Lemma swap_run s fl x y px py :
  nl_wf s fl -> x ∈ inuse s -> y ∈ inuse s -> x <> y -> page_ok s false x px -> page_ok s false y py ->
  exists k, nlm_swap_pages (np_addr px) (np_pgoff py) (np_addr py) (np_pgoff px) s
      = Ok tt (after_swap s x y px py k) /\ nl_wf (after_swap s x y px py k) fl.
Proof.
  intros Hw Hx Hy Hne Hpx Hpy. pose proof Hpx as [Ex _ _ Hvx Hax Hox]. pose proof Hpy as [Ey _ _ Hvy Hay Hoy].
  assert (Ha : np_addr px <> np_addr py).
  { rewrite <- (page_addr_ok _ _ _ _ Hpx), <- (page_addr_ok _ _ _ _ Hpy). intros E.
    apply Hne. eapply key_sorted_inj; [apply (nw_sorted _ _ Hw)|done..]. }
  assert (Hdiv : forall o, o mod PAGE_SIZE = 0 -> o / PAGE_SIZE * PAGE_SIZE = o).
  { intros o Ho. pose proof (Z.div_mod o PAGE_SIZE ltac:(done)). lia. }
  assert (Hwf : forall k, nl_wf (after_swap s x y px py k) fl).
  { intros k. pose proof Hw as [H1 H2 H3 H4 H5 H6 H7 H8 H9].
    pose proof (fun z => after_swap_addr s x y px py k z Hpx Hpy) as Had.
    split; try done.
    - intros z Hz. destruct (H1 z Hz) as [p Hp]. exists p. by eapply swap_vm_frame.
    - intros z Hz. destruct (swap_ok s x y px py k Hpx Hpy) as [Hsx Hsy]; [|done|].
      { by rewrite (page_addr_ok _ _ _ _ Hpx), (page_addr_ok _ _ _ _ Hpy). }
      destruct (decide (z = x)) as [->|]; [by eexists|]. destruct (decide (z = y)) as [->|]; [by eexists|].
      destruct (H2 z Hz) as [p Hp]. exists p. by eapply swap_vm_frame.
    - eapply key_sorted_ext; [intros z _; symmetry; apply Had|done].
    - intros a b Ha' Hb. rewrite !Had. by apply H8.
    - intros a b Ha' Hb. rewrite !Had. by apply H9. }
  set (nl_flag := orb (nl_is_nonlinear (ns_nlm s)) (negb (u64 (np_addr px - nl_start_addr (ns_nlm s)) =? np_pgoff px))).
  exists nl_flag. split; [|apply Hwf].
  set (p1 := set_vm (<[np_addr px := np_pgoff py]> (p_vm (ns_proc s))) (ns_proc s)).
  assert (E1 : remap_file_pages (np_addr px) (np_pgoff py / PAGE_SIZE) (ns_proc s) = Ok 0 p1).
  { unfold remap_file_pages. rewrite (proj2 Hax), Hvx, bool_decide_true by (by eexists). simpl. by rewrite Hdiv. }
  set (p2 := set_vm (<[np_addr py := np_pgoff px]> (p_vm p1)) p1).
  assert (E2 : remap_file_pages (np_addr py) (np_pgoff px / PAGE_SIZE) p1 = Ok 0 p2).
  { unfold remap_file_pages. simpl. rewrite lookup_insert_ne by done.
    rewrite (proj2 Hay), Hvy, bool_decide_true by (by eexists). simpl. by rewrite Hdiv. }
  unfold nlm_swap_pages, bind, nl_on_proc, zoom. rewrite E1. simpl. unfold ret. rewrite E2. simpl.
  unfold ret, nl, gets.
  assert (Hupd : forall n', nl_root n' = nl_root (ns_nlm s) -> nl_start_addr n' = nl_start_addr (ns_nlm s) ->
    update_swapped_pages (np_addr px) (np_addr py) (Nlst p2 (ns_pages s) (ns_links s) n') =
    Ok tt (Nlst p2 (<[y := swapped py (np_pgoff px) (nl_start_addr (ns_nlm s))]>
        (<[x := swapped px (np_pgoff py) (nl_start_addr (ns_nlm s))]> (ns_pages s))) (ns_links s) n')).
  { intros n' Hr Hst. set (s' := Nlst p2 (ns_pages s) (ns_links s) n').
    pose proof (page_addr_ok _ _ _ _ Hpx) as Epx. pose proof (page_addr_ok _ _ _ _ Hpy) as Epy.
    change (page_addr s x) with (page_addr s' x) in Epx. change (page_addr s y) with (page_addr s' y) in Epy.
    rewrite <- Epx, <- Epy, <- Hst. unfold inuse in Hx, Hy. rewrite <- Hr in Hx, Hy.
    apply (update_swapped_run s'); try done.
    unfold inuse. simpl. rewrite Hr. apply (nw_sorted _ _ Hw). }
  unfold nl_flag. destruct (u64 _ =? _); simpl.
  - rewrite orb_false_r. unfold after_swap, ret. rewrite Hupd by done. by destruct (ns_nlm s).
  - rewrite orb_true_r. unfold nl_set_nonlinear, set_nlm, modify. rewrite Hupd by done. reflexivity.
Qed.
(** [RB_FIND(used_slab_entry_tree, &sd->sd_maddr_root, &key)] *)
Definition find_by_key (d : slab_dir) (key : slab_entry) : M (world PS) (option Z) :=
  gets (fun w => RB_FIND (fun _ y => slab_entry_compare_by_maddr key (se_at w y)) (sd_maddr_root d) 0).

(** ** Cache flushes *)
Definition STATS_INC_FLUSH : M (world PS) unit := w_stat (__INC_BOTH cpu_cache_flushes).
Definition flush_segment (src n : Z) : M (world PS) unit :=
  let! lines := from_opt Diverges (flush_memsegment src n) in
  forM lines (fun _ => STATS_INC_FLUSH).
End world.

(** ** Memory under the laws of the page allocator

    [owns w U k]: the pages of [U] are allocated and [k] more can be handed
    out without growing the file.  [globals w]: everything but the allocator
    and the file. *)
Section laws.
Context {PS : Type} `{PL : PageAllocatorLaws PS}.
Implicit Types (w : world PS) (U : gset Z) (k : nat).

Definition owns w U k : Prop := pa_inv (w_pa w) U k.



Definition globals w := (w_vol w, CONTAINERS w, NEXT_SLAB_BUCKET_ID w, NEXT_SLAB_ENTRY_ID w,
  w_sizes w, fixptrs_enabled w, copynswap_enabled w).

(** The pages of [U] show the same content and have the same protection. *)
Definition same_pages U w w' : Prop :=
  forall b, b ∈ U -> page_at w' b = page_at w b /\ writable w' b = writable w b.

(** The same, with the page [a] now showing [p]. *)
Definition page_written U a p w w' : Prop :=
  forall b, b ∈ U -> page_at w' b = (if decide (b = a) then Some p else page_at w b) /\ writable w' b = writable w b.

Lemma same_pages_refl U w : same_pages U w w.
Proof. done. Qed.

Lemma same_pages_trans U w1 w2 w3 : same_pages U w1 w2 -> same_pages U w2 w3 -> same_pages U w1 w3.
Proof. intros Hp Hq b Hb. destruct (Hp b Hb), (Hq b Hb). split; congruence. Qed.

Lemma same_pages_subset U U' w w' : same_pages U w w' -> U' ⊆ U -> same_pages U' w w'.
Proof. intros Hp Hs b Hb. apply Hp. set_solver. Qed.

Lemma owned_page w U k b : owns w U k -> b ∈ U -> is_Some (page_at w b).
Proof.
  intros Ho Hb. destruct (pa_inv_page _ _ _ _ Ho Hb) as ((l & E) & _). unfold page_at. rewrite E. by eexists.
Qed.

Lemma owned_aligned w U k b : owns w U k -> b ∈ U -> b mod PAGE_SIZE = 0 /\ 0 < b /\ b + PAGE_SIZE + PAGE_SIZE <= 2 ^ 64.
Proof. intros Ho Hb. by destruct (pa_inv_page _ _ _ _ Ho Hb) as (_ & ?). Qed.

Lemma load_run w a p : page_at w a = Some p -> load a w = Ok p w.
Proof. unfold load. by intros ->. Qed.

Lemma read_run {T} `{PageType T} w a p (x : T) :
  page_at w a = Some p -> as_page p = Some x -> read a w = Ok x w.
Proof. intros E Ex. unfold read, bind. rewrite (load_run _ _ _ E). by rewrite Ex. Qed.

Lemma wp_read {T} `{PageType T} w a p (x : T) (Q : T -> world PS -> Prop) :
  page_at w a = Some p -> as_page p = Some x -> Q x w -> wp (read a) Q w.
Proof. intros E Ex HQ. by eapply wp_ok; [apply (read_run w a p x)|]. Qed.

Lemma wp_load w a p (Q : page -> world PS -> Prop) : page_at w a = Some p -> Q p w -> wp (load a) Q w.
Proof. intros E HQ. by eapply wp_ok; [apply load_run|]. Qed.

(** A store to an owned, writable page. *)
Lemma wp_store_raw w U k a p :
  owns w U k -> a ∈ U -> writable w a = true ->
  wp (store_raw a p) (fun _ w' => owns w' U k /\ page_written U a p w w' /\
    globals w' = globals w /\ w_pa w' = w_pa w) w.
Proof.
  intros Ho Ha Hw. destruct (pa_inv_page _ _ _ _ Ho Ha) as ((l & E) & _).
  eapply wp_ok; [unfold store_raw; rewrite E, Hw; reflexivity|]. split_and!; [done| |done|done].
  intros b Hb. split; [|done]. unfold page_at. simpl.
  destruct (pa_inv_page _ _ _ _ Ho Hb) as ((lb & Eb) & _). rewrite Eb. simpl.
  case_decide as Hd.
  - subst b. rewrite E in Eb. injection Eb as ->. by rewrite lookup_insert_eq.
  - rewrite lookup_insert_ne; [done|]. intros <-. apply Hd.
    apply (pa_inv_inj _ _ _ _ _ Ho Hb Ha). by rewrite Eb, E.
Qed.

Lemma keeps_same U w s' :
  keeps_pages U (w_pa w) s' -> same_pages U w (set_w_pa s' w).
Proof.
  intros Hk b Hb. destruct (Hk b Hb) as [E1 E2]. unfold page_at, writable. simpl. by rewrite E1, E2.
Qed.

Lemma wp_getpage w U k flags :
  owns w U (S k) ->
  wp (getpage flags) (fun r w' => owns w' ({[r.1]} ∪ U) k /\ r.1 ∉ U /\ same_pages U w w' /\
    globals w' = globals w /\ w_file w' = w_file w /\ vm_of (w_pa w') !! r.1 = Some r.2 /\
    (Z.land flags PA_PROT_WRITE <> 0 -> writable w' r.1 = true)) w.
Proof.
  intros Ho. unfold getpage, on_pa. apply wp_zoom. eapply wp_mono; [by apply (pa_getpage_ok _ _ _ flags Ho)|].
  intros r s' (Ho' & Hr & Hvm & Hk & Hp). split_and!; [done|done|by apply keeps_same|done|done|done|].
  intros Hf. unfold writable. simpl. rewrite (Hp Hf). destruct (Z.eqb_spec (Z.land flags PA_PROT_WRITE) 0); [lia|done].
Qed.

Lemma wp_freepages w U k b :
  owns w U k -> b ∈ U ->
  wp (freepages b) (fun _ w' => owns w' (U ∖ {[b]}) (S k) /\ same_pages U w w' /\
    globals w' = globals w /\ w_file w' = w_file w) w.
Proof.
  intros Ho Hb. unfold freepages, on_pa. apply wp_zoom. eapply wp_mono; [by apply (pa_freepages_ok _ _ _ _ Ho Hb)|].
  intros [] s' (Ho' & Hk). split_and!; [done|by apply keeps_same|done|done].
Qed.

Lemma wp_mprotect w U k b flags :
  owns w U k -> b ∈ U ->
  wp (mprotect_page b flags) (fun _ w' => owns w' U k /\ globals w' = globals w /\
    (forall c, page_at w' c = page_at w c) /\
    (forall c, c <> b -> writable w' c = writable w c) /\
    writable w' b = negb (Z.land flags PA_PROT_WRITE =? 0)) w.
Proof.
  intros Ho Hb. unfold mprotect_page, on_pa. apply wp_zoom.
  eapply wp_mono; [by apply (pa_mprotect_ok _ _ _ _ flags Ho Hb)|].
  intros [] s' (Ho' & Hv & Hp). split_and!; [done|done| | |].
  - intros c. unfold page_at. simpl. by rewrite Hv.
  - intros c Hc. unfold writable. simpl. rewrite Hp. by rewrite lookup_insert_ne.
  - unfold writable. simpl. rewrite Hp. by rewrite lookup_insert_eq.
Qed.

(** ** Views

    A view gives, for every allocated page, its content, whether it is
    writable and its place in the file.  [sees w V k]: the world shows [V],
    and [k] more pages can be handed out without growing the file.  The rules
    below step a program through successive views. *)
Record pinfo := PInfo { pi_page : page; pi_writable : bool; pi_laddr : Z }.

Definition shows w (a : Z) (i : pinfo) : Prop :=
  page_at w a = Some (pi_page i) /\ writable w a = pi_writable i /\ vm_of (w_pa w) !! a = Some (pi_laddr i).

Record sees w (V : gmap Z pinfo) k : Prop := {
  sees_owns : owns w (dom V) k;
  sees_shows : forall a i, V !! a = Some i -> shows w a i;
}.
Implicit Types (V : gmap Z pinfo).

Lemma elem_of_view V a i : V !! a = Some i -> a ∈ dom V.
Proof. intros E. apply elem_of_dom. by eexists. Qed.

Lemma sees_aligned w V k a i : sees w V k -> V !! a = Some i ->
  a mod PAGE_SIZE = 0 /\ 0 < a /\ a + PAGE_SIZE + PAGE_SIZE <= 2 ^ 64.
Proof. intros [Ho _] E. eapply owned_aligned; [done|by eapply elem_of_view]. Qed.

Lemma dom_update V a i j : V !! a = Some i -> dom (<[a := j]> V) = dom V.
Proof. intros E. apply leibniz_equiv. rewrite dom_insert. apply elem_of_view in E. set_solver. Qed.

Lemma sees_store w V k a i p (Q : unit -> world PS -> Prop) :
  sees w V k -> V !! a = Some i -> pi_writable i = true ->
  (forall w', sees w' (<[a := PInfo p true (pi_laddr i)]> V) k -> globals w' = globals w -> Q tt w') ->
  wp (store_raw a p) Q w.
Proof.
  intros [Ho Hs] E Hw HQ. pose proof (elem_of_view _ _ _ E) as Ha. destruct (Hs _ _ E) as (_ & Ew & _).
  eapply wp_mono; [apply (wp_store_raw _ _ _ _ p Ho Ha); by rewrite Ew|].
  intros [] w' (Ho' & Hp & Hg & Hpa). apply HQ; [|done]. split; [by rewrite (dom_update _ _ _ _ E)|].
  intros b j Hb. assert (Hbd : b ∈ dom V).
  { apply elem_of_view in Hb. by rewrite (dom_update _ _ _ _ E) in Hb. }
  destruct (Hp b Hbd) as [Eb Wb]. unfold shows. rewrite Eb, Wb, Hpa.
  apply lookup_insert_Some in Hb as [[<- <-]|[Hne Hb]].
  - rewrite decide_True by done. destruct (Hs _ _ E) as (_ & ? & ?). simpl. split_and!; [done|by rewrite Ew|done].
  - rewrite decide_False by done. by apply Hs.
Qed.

◆ ◆ ◆ ◆

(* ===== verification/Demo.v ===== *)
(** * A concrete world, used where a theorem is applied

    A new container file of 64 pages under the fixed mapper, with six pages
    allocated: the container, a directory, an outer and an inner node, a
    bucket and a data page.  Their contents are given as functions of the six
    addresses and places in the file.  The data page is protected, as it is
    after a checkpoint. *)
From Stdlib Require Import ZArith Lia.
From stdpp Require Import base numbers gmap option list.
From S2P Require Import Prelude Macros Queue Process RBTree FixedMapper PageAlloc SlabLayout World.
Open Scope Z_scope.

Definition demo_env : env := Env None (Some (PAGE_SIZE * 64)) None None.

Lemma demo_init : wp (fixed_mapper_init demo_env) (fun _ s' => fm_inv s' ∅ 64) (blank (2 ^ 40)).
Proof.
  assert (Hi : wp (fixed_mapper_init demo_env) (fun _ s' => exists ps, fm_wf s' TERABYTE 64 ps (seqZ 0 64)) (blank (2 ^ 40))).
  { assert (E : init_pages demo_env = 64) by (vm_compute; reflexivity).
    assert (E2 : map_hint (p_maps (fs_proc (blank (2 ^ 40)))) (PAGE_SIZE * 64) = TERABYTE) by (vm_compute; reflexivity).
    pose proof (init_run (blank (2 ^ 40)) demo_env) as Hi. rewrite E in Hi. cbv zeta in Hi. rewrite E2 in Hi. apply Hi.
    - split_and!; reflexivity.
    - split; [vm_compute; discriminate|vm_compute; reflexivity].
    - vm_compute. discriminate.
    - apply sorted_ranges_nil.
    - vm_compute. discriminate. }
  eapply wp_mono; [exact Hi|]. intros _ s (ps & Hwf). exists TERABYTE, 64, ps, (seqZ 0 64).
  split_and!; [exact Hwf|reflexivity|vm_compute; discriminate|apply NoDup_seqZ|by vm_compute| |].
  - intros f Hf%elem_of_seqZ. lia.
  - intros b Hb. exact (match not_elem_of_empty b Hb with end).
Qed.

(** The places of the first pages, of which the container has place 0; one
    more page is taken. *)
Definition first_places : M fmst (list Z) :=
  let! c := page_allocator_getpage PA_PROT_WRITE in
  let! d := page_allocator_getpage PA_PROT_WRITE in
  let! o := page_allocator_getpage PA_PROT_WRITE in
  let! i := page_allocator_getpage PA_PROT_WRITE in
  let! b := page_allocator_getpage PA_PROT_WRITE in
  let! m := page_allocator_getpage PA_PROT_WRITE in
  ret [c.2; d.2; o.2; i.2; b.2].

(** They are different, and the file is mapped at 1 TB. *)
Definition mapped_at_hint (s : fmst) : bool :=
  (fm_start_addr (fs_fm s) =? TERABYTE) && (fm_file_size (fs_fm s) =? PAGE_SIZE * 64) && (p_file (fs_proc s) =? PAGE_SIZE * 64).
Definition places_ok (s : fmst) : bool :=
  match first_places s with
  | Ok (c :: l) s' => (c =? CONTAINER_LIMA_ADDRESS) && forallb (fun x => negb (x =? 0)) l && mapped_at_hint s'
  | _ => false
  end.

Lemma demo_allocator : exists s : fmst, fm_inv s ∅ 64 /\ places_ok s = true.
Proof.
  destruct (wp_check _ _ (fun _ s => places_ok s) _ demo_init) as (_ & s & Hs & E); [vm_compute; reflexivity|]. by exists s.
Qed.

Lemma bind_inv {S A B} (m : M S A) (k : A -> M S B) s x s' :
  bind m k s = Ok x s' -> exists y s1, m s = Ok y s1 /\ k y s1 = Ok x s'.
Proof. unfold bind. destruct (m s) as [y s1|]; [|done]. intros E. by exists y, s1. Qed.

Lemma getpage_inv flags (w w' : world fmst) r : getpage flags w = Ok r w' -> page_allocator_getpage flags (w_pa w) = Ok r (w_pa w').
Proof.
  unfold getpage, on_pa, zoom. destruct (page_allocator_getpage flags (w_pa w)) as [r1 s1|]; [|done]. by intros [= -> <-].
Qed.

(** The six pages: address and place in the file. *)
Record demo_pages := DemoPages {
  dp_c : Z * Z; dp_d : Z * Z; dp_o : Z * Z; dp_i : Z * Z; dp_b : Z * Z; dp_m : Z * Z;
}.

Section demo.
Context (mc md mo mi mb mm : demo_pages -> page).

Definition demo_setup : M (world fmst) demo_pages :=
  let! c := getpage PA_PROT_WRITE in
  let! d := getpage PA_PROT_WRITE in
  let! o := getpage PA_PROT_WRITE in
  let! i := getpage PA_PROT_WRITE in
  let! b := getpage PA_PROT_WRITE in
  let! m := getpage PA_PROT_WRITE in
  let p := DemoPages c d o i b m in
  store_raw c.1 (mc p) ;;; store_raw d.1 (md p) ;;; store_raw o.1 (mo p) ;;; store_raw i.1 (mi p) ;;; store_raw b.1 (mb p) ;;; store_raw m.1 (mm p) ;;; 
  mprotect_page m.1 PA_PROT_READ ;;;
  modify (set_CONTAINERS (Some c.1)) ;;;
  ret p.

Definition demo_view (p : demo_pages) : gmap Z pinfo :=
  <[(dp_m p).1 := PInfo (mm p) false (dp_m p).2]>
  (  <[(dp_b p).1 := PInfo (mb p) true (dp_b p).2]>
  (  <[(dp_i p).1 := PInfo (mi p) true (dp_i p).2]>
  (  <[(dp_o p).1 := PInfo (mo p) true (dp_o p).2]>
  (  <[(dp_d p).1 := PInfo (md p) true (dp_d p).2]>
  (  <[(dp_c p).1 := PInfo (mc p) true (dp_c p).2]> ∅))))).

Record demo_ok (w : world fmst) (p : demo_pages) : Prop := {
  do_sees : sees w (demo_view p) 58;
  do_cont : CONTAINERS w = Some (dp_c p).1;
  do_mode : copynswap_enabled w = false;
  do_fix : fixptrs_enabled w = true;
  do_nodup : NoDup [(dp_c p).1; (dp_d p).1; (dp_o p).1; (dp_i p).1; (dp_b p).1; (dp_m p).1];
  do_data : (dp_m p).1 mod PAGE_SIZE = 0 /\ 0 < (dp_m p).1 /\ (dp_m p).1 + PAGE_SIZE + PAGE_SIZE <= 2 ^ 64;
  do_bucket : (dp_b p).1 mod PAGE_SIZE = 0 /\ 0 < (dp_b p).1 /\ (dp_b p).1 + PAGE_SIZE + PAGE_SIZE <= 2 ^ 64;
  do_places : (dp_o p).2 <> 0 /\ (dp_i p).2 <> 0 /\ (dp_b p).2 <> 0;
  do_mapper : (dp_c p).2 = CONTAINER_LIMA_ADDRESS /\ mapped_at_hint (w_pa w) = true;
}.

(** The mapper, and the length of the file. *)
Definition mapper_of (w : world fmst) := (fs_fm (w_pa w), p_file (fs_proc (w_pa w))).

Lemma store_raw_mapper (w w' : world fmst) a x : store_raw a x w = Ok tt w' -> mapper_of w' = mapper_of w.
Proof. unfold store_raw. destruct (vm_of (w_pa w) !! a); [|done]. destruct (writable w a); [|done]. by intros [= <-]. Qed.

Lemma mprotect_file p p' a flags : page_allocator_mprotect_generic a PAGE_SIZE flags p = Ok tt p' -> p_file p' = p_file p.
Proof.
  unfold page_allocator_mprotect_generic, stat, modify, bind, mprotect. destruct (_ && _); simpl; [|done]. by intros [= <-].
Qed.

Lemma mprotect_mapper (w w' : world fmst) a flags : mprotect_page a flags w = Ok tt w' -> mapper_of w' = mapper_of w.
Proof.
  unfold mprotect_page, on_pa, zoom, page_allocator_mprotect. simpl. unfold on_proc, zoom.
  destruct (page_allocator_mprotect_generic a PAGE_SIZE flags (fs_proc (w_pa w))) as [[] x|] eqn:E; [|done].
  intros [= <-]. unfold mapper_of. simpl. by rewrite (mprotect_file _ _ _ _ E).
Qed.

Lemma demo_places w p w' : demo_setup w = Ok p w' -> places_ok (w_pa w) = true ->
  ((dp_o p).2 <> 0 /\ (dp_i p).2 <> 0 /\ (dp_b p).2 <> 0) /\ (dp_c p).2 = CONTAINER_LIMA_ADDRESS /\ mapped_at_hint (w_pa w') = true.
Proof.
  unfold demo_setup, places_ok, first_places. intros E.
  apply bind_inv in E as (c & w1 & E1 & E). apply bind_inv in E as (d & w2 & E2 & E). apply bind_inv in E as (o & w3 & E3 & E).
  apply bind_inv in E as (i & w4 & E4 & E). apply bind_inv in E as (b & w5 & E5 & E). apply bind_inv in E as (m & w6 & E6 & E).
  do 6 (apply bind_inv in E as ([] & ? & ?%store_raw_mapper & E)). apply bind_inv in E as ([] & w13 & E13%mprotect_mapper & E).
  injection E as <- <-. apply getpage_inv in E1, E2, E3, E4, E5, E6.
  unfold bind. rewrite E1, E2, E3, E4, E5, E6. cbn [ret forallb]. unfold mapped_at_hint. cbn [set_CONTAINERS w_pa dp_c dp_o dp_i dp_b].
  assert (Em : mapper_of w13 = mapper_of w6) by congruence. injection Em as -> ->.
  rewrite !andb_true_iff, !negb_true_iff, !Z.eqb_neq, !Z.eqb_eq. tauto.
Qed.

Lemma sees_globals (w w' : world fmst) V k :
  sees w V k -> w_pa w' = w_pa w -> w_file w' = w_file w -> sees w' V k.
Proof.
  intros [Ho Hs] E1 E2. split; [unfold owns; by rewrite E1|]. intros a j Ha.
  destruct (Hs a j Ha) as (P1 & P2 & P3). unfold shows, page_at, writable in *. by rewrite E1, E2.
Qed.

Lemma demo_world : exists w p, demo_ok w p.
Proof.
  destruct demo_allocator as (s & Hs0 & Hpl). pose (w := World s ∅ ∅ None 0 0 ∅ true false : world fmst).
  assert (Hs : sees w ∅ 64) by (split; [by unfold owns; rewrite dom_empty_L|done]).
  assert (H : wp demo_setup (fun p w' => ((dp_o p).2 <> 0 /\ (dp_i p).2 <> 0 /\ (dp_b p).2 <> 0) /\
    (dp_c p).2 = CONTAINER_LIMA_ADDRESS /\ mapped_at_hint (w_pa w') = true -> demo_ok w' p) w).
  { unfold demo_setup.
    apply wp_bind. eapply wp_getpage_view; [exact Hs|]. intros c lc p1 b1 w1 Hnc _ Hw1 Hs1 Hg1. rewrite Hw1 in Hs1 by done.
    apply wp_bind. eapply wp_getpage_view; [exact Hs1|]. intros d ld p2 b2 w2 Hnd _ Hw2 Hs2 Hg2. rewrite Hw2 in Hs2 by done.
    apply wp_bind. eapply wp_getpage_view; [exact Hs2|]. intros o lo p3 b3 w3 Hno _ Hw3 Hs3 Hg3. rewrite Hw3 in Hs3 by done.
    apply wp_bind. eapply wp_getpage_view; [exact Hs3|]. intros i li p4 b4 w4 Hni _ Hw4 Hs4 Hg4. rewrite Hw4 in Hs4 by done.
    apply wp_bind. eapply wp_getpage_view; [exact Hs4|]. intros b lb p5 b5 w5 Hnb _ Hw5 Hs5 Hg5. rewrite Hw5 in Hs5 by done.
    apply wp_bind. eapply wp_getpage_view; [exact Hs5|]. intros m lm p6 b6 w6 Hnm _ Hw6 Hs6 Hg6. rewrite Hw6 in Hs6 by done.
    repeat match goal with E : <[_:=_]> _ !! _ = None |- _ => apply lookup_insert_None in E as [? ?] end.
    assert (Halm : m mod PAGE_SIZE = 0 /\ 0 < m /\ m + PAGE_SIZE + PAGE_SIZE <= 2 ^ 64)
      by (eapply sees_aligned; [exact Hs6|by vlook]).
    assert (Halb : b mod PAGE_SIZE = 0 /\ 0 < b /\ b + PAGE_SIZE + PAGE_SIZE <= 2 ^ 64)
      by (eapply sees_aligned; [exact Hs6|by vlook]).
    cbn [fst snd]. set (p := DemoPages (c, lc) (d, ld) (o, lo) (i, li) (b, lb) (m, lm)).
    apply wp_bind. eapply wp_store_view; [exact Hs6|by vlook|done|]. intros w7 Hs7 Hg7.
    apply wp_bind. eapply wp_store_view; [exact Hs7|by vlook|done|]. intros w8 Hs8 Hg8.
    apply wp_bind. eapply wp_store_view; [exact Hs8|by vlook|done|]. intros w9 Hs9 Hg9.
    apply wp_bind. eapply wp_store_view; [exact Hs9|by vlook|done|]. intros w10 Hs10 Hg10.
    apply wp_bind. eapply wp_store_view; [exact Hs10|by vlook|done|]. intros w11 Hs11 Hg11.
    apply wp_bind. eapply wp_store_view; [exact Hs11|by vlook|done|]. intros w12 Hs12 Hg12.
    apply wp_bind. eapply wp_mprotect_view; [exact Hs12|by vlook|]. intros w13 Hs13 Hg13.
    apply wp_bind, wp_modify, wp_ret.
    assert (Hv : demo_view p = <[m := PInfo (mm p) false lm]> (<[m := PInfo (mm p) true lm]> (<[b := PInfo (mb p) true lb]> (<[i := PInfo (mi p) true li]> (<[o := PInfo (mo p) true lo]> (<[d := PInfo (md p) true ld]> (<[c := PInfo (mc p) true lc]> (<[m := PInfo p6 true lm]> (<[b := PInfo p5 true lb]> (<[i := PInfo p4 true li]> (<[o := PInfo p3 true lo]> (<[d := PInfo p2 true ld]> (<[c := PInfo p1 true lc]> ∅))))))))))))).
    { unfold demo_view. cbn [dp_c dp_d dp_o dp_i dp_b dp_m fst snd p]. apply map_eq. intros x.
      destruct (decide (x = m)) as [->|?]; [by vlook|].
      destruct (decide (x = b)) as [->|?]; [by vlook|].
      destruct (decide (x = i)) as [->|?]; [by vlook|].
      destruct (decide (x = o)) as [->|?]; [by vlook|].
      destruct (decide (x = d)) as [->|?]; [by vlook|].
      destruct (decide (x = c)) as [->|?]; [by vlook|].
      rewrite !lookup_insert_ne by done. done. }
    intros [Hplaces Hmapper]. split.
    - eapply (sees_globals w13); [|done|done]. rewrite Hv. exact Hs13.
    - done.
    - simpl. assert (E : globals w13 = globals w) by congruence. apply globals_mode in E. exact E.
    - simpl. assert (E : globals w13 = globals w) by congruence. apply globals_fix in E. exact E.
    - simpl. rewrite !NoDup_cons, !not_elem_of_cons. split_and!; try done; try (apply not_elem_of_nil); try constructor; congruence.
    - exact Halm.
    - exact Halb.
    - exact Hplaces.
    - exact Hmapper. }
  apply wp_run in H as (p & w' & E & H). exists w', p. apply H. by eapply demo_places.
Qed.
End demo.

◆ ◆ ◆ ◆

◆ How to complete this task ◆
Look over the material above and show each line where "gets" appears.

◆ Output ◆
  unfold ret, nl, gets.
  gets (fun w => RB_FIND (fun _ y => slab_entry_compare_by_maddr key (se_at w y)) (sd_maddr_root d) 0).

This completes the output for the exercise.